Not long after the release of the film and the barrage of speculation that followed, Shane is being interviewed about his producing and directorial credits on an indie awards circuit film he’s helmed. For the first time since the divorce, when asked, he talks about Ryan. It’s unkind, unflattering, and Shane feels guilty afterwards, when he sees his words in print.

There’s no way he can take it back though, and he knows Ryan’s read the interview because Ryan’s been asked for comment and the silence from his camp is enough to tell the story.

===

Ryan and Kelly get married. It is, once again, the talk of the town. Everyone attends or wishes they were invited. Their marriage is highly public. Ryan’s always been someone who shares, and his followers once again delight in the domesticity of his social media posts. They love that Kelly takes a long break from acting in order to raise their family, they love that Ryan takes most of that break with her.

Their family of four is all-American perfection. A son and a daughter, taking after mom and dad respectively, cared for by a horde of nannies and private tutors. They continue to live in Malibu. Ryan turns to philanthropy to pass the time, and he and Kelly become visible faces of various campaigns.

Shane moves back west, but not back to L.A. That city holds ghosts he’s not ready to believe in. 

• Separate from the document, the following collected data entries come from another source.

(** [!code] for the query parameter. *)
Definition noCode (code : option string) : bool :=
  match code with
  | None => true
  | Some c => String.eqb c EmptyString
  end.

Definition onRedirect (code : option string)
    (exchange : result (option AccountInfo)) : M Login unit :=
  if noCode code then
    inWorld (send PageNoCode) ;;
    reject "No authorization code received"
  else
    tryCatch
      (account <- external exchange ;;
       inWorld (setCurrentAccount account) ;;
       inWorld (logLine "Authentication tokens cached successfully") ;;
       inWorld (send (PageSuccess (option_map username account))) ;;
       serverClose ;;
       inWorld (logLine "Interactive authentication completed successfully") ;;
       resolve)
      (fun error =>
         inWorld (logLine ("Authentication error: " ++ error)) ;;
         inWorld (send (PageFailure error)) ;;
         reject error).

Definition onListenReady (authUrl : result string) (opened : result unit)
    : M Login unit :=
  tryCatch
    (url <- external authUrl ;;
     inWorld (logLine "Opening browser for authentication...") ;;
     inWorld (logLine ("If browser doesn't open automatically, visit: " ++ url)) ;;
     external opened)
    (fun error =>
       inWorld (logLine ("Failed to initiate authentication: " ++ error)) ;;
       reject error).

Definition timeoutMessage : string :=
  "Authentication timeout - no response received within 5 minutes".

Definition onTimer : M Login unit :=
  serverClose ;;
  reject timeoutMessage.

(** One turn of the event loop for a login whose server has bound the port.
    A request reaches the handler only while the server listens. *)
Definition handle (e : Event) (l : Login) : Login :=
  match e with
  | ListenReady authUrl opened => snd (onListenReady authUrl opened l)
  | Redirect code exchange =>
      if listening (world l) then snd (onRedirect code exchange l) else l
  | TimerFired => snd (onTimer l)
  end.

(** The caller awaits the promise: events run until it is settled. *)
Fixpoint await (events : list Event) (l : Login) : Login :=
  match events with
  | [] => l
  | e :: rest =>
      match promise l with
      | Pending => await rest (handle e l)
      | _ => l
      end
  end.

(** One turn of the event loop for a login that was started while the server
    of an earlier login still held port 3000, so that [app.listen] did not
    bind.  A request on [/redirect] is then served by the handler of the
    earlier login as long as its server listens: it does to the provider, the
    console and its own server what [onRedirect] does, but the promise that
    it resolves or rejects is the earlier one, which is settled already; the
    promise of this login is left as it is.  The callback of [app.listen],
    when it runs, and the timer do what they do otherwise; the timer of the
    earlier login was set before the timer of this one, so that when this one
    fires the earlier one has fired and has closed the earlier server. *)
Definition handleUnbound (e : Event) (l : Login) : Login :=
  match e with
  | Redirect _ _ => mkLogin (world (handle e l)) (promise l)
  | ListenReady _ _ | TimerFired => handle e l
  end.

He packs the New York house he’s been living in since the divorce was finalised, by himself. The last night before the truck comes, he’s going through the last of the boxes he never unpacked when he moved in, deciding whether to keep or toss. He comes across a box within a box, and, curiosity getting the better of him, opens it. Inside, nestled on a bed of crumpled tissue is his wedding band. The gold gleams weakly in the dim light of his storage room.

Shane closes the box and places it carefully amongst the items he intends to keep and finishes packing.

At the same time, some of Ryan’s skeletons start to surface.

He’s always been impulsive, always been prone to doing nothing halfway. It’s small things at first. Ryan’s maybe drinking a little too much at a few events, maybe stumbling a little as he gets out to his car at a couple of others. He’s maybe a little louder, a little less worried about who might overhear him, a little more prone to public gaffes. It escalates quickly.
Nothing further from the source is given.